Hi all, My dog Chloe gets excited and shakes historically when my neighbor is outside. It is not that she is afraid of her but desperately wants to see her. She has spent some time with her from time to time and has stayed the night at her house once. Why in the world does she freak like that when she wants to see my neighbor? It bothers me a little. To me it is strange and it drives me nuts because I have to calm her down.


----------



## dio.ren (Jan 18, 2013)

I think it's just poo love. Molly gets all worked up when she sees my landlord she loves him. If she sees him she tries to jump over this high brick wall thingy to get to him. Every time he sees her he hugs her and lifts her up she just loves him!


----------



## sugerlump (Oct 6, 2012)

ginger does the same thing with my one son .when he comes she knows it even before he get out of his car ,and when he gets in the house she goes bonkers .she just loves him so much,,and she don't act like that with all my kids just him ...hey they know who loves them and who don't Haa Haa


----------



## Florida Cockapoo (Aug 24, 2012)

Piper also gets excited also when she see's people. She doesn't shake, but does "excitement" pee's. I'm hoping she grows out of it. She even does it when we have been gone for a few hours...


----------



## Lexi&Beemer (May 5, 2013)

Is she cowering too? Mine shake when they see someone they really like but have a huge smile and try to get as close as possible.


----------



## sugerlump (Oct 6, 2012)

Kim i hope she grows out of that happy peeing. my cocker(RIP),,never got out of it i guess she had to be 6 or 7 years old when she finely stopped. i was glade when ginger didn't do it,but it is very common.but sounds like things are going very well for you .keep up the good work


----------



## Chloe (Mar 18, 2013)

Thanks yeah it drives me nuts when I am busy with homework or reading.


----------



## Florida Cockapoo (Aug 24, 2012)

sugerlump said:


> Kim i hope she grows out of that happy peeing. my cocker(RIP),,never got out of it i guess she had to be 6 or 7 years old when she finely stopped. i was glade when ginger didn't do it,but it is very common.but sounds like things are going very well for you .keep up the good work


Thanks Sugerlump. The good thing she doesn't do it all the time. So maybe that's a good sign. 

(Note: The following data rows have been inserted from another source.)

Lemma reconcile_uploads_run w :
  has_tables w -> wf_os (w_os w) ->
  wp (ReconcileMultipartTmp store (db MultipartRepository.ListAllUploadIDs)) (fun r w' => has_tables w' /\
    removed (unknown_upload store (uploads_of t)) (w_os w) (w_os w') /\
    (is_ok r = true -> forall up rest, rest <> [] ->
      is_Some (os_files (w_os w') !! (multipart_dir store ++ up :: rest)) -> up ∈ uploads_of t)) w.
Proof using We.
  intros Hw Ho.
  assert (Hk : agree has_tables (db MultipartRepository.ListAllUploadIDs)
                 (fun w => db MultipartRepository.ListAllUploadIDs (at_tables t w))).
  { apply pinned_agree. intros w'. eapply wp_mono; [apply uploads_spec|]. by intros r w'' [? _]. }
  destruct (ReconcileMultipartTmp_agree store has_tables on_has_tables _ _ Hk) as [Hkeep Heq].
  apply wp_and; [by apply Hkeep|]. unfold wp. rewrite Heq by done.
  apply (ReconcileMultipartTmp_spec store We (uploads_of t) _ (pinned_callback _ uploads_of uploads_spec) w Ho).
Qed.
End Startup.

(** ** What is known is in use *)

Section Known.
Context `{Cwd} `{UL : UuidLaws} (store : engine) (We : wf_engine store).

Lemma normalize_object_path b n : normal_seg b -> normalizeKnownObjectPath b (object_path b n) = object_path b n.
Proof.
  intros Hb. unfold normalizeKnownObjectPath, firstPathElement, object_path.
  rewrite !clean_render_rel by (done || by apply object_segs_normal).
  pose proof (split_render_rel [b; uuid_of n] (ltac:(done)) (object_segs_normal b n Hb)) as Es. rewrite Es.
  destruct (String.eqb_spec (render_rel [b; uuid_of n]) ".") as [E|_]; [by rewrite E in Es|].
  destruct (String.eqb_spec (render_rel [b; uuid_of n]) "") as [E|_]; [by rewrite E in Es|].
  cbn [orb]. by rewrite String.eqb_refl.
Qed.

(** A row with a valid key is listed. *)
Lemma valid_key_listed t b k row :
  t_objects t !! (b, k) = Some row -> is_ok (ValidateKey k) = true -> or_storage_path row ∈ known_of t b.
Proof.
  intros Hrow Hk. apply list_elem_of_fmap. exists (ObjectRepository.scanObject b k row). split; [done|].
  apply ObjectListing.elem_of_select_objects. exists row. split; [done|]. split; [|done].
  unfold ObjectRepository.list_condition. cbn [String.eqb orb]. rewrite andb_true_r.
  by destruct k.
Qed.
Lemma session_ready final handles x x' : session x x' -> ready final handles x -> ready final handles x'.
Proof using We UL.
  intros [env args fuel fate traffic r y Hst Ht Hr|w' faults He] Hx.
  - exact (proj1 (wp_run _ _ _ _ _ Hr (run_from final handles env args fuel fate traffic x Hst Ht Hx))).
  - destruct Hx as [Hi Hs Hh]. split; [|done|done]. destruct He. by destruct Hi; split; [..|apply wf_os_faults].
Qed.

(** C4: the storage survives any number of starts. From a machine whose storage agrees with
    its metadata, whatever the environment and the command lines are, as long as they
    name the same data directory, and however the runs end - in the configuration, the
    opening of the database, its migrations, the reconciliation or the listener, by a
    graceful shutdown, or killed between any two calls of the requests being served, with
    any failures - the storage agrees with the metadata again after every run, no handle
    on the database is left open, and the schema can still be brought to the same final
    one. A run that ends without an error has brought it there, and ended by shutdown. *)
Theorem restarts_keep_integrity x y :
  integral store (mc_world x) -> rtc session x y ->
  integral store (mc_world y) /\ mc_handles y = mc_handles x /\
  upgrade migrations (ensured (sq_catalog (mc_sql y))) = upgrade migrations (ensured (sq_catalog (mc_sql x))) /\
  forall env args fuel fate traffic z, stores_in env args -> served_by traffic ->
    run env args fuel fate traffic y = (Ok tt, z) ->
    upgrade migrations (ensured (sq_catalog (mc_sql x))) = Some (sq_catalog (mc_sql z)) /\ ft_served fate = ErrServerClosed.
Proof using We UL.
  intros Hi Hs. set (final := upgrade migrations (ensured (sq_catalog (mc_sql x)))).
  assert (Hx : ready final (mc_handles x) x) by done.
  assert (Hy : ready final (mc_handles x) y).
  { clearbody final. revert Hx. generalize (mc_handles x). intros handles Hx. clear Hi.
    induction Hs as [x|x z y Hxz _ IH]; [done|]. by eapply IH, session_ready. }
  split; [apply Hy|]. split; [apply Hy|]. split; [apply Hy|].
  intros env args fuel fate traffic z Hst Ht Hr.
  pose proof (wp_run _ _ _ _ _ Hr (run_from final (mc_handles x) env args fuel fate traffic y Hst Ht Hy)) as [_ Hok].
  destruct (Hok eq_refl) as (Hm & _ & _ & _ & Hc). done.
Qed.
End Sessions.
(** * Metamodel evolution: the interpreter, the ledger, the resolver and the
      batch applier of [MetamodelEvolutionManager.js], over the schema store
      of [MetamodelLoader.js].

    The development is a shallow embedding.  JavaScript objects used as
    records with optional fields (the [details] of a change, a metamodel
    operation, a resolution) are finite maps from property names to values;
    the Ecore object graph owned by the loader is a small heap of class
    objects addressed by identity; the three arrays of the manager share
    their operation objects, so the ledger holds the objects and the other
    two arrays hold references into it. *)

From Stdlib Require Import ZArith.
From stdpp Require Import gmap strings list pretty.

Open Scope string_scope.
Set Warnings "-register-all".

(** ** JavaScript values *)

(** The values a change descriptor carries.  Numbers are the integers of
    magnitude below 10^21 (no fractions, no NaN, and none of the numbers
    that JavaScript prints with an exponent); an array is given by its
    contents. *)
Inductive value :=
  | VUndefined
  | VNull
  | VBool (b : bool)
  | VNum (n : Z)
  | VStr (s : string)
  | VArr (l : list value).

#[global] Instance value_inhabited : Inhabited value := populate VUndefined.

(** A JavaScript object read as a record: [o !!! "k"] is [o.k], which is
    [undefined] for a property the object does not have. *)
Abbreviation object := (gmap string value).

(** ToBoolean. *)
Definition truthy (v : value) : bool :=
  match v with
  | VUndefined | VNull => false
  | VBool b => b
  | VNum n => negb (n =? 0)%Z
  | VStr s => negb (String.eqb s "")
  | VArr _ => true
  end.

(** [a || d]. *)
Definition or_else (a d : value) : value := if truthy a then a else d.

(** [v !== undefined]. *)
Definition defined (v : value) : bool :=
  match v with VUndefined => false | _ => true end.

(** [a === b].  Two arrays are equal only when they are one object; the
    values carry no array identity and two arrays are taken as distinct
    (so an array is never found again as a name, where in JavaScript the
    same array object would be). *)
Definition strict_eq (a b : value) : bool :=
  match a, b with
  | VUndefined, VUndefined => true
  | VNull, VNull => true
  | VBool x, VBool y => Bool.eqb x y
  | VNum x, VNum y => (x =? y)%Z
  | VStr x, VStr y => String.eqb x y
  | _, _ => false
  end.

(** [String(v)], the conversion a template literal applies.  A number is
    printed with all its digits, as JavaScript prints the integers below
    10^21.  An array is joined with commas, its [null] and [undefined]
    elements left empty. *)
Fixpoint to_String (v : value) : string :=
  match v with
  | VUndefined => "undefined"
  | VNull => "null"
  | VBool true => "true"
  | VBool false => "false"
  | VNum n => pretty n
  | VStr s => s
  | VArr l =>
      String.concat ","
        (List.map (fun x => match x with
                            | VUndefined | VNull => ""
                            | _ => to_String x
                            end) l)
  end.

(** [l.join(sep)]. *)
Definition join (sep : string) (l : list value) : string :=
  String.concat sep
    (List.map (fun x => match x with
                        | VUndefined | VNull => ""
                        | _ => to_String x
                        end) l).

(** [typeof v === "string"]. *)
Definition is_string (v : value) : bool :=
  match v with VStr _ => true | _ => false end.

(** [s.toLowerCase()], on the letters A to Z. *)
Definition lower (c : Ascii.ascii) : Ascii.ascii :=
  let n := Ascii.nat_of_ascii c in
  if (65 <=? n)%nat && (n <=? 90)%nat then Ascii.ascii_of_nat (n + 32) else c.

Fixpoint toLowerCase (s : string) : string :=
  match s with
  | EmptyString => EmptyString
  | String c s' => String (lower c) (toLowerCase s')
  end.

(** The loop
    [let found = null;
     list.each(x => { if (test(x)) { found = x; return false; } });
     return found;]
    over an Ecore list.  [EList.each] hands its callback to the [each] of
    Underscore, which does not look at what the callback returns: the
    [return false] stops nothing, the loop runs to the end of the list and
    the last element that passes the test is the one kept. *)
Definition keep_last {A} (test : A → bool) (l : list A) : option A :=
  fold_left (λ found x, if test x then Some x else found) l None.

(** The same loop where the element kept is known by its position. *)
Definition last_index {A} (test : A → bool) (l : list A) : option nat :=
  fst <$> keep_last (λ entry : nat * A, test entry.2) (imap pair l).

(** ** The Ecore object graph *)

Module EAttribute.
(** The type of an attribute is a data type object of the Ecore library or
    an enumeration of the package; only its name is ever read. *)
Record t := mk {
  name : value;
  eType : string;
  lowerBound : value;
  upperBound : value
}.
End EAttribute.

Module EReference.
(** The type of a reference is a class object, held by identity. *)
Record t := mk {
  name : value;
  eType : nat;
  containment : value;
  lowerBound : value;
  upperBound : value
}.
End EReference.

Inductive EStructuralFeature :=
  | Attribute (a : EAttribute.t)
  | Reference (r : EReference.t).

(** What an Ecore object holds for a property given to [create], as [get]
    reads it: a property given as [undefined] is not set, and reads as
    [null]. *)
Definition as_created (v : value) : value :=
  match v with
  | VUndefined => VNull
  | _ => v
  end.

(** What a reference holds for [containment] after [create] or [set]: a
    string is turned into the boolean [s.toLowerCase() === "true"], any
    other value is stored as it is. *)
Definition as_containment (v : value) : value :=
  match v with
  | VStr s => VBool (String.eqb (toLowerCase s) "true")
  | _ => v
  end.

Module EClass.
Record t := mk {
  name : value;
  abstract : value;
  interface : value;
  eSuperTypes : list nat;
  eStructuralFeatures : list EStructuralFeature
}.
End EClass.

(** What [eClassifiers] of the root package holds: classes, by identity, and
    classifiers that are not classes (enumerations, data types). *)
Inductive EClassifier :=
  | AClass (id : nat)
  | NotAClass (name : value).

(** The state of a [MetamodelLoader] that the evolution manager reaches:
    the class objects (the identity of a class is its position in [heap];
    a class removed from the package stays on the heap, where a reference may
    still hold it) and the classifier list of the root package.
    [rootPackage] is [None] when nothing is loaded or when the first content
    of the resource is not a package. *)
Record MetamodelLoader := mkLoader {
  heap : list EClass.t;
  rootPackage : option (list EClassifier)
}.

(** [cls.get("name")] for a class handle. *)
Definition className_of (s : MetamodelLoader) (id : nat) : value :=
  match heap s !! id with
  | Some c => EClass.name c
  | None => VUndefined
  end.

Definition features_of (s : MetamodelLoader) (id : nat) : list EStructuralFeature :=
  match heap s !! id with
  | Some c => EClass.eStructuralFeatures c
  | None => []
  end.

(** ** MetamodelLoader.js: queries *)

Definition getAllClasses (s : MetamodelLoader) : list nat :=
  match rootPackage s with
  | None => []
  | Some eClassifiers =>
      omap (fun classifier => match classifier with
                              | AClass id => Some id
                              | NotAClass _ => None
                              end) eClassifiers
  end.

(** The objects [getClassAttributes] returns. *)
Record AttributeInfo := mkAttributeInfo {
  attr_name : value;
  attr_type : value;
  attr_lowerBound : value;
  attr_upperBound : value
}.

(** The objects [getClassReferences] returns. *)
Record ReferenceInfo := mkReferenceInfo {
  ref_name : value;
  ref_type : value;
  ref_containment : value;
  ref_lowerBound : value;
  ref_upperBound : value
}.

(** [getClassAttributes(eClass)] for a class handle, as the manager calls
    it (given a string, the source first looks the class up by name). *)
Definition getClassAttributes (s : MetamodelLoader) (eClass : nat) : list AttributeInfo :=
  omap (fun feature =>
          match feature with
          | Attribute a =>
              Some {| attr_name := EAttribute.name a;
                      attr_type := VStr (EAttribute.eType a);
                      attr_lowerBound := EAttribute.lowerBound a;
                      attr_upperBound := EAttribute.upperBound a |}
          | Reference _ => None
          end) (features_of s eClass).

Definition getClassReferences (s : MetamodelLoader) (eClass : nat) : list ReferenceInfo :=
  omap (fun feature =>
          match feature with
          | Reference r =>
              Some {| ref_name := EReference.name r;
                      ref_type := className_of s (EReference.eType r);
                      ref_containment := EReference.containment r;
                      ref_lowerBound := EReference.lowerBound r;
                      ref_upperBound := EReference.upperBound r |}
          | Attribute _ => None
          end) (features_of s eClass).

(** [findClassByName(className)]: the last class of the package with that
    name (the callback asks [each] to stop at the first match, and [each]
    goes on). *)
Definition findClassByName (s : MetamodelLoader) (className : value) : option nat :=
  keep_last (fun id => strict_eq (className_of s id) className)
            (getAllClasses s).

(** ** Calls that change the schema *)

(** How a call on the loader ends: it returns, or it throws an [Error] with
    a message; either way the loader is left in the state the call reached.
    [IllTyped] marks the calls that give a feature of the schema a value of
    the descriptor for its type (a number as the data type of an attribute,
    or as the target of a reference): a feature whose type is no classifier
    is not part of this development. *)
Inductive outcome (A : Type) :=
  | Returns (a : A) (s : MetamodelLoader)
  | Throws (message : string) (s : MetamodelLoader)
  | IllTyped.
Arguments Returns {A} a s.
Arguments Throws {A} message s.
Arguments IllTyped {A}.

Definition M (A : Type) : Type := MetamodelLoader → outcome A.

#[global] Instance M_ret : MRet M := λ A a s, Returns a s.
#[global] Instance M_bind : MBind M := λ A B k m s,
  match m s with
  | Returns a s' => k a s'
  | Throws message s' => Throws message s'
  | IllTyped => IllTyped
  end.

Definition throw {A} (message : string) : M A := λ s, Throws message s.
Definition ill_typed {A} : M A := λ _, IllTyped.
Definition read {A} (f : MetamodelLoader → A) : M A := λ s, Returns (f s) s.
Definition update (f : MetamodelLoader → MetamodelLoader) : M unit :=
  λ s, Returns () (f s).

(** [forEach] over an array, in order. *)
Fixpoint forEach {A} (l : list A) (body : A → M unit) : M unit :=
  match l with
  | [] => mret ()
  | x :: l' => body x ;; forEach l' body
  end.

Sent from my iPhone using Tapatalk


----------



## sugerlump (Oct 6, 2012)

yes that is .buffy used to do it all the time .and it is really embarrassing at times.
you know like all my family knew and understand it but when you had guest that didn't know ..well you know how it is .i think she will be ok she is still a little lady yet


----------



## Nanci (Mar 1, 2012)

Carley will shake when she see a squirrel outside and cannot get to it . . even her ears are shivering she is so excited to get at it!!! Kim . . Carley and Sami both did happy pees for a year . . it was soooo embarrasing!! They only do it when extremely excited now . . very rarely . . hopefully this will pass.


----------



## RangerC (Jan 23, 2013)

Barney sometimes shakes in anticipation when he waits for his food and it's something he really likes. He has also shook once when I shouted at him ( bad mummy).


----------



## Chloe (Mar 18, 2013)

HA HA yeah it has to do with excitement with my little girl. She loves everyone and it is a crime she cannot share the love if she wants to. lol I love my little girl she brings life to everyone around her. She is a jewel. So my going nuts on occasion is par for the course.


----------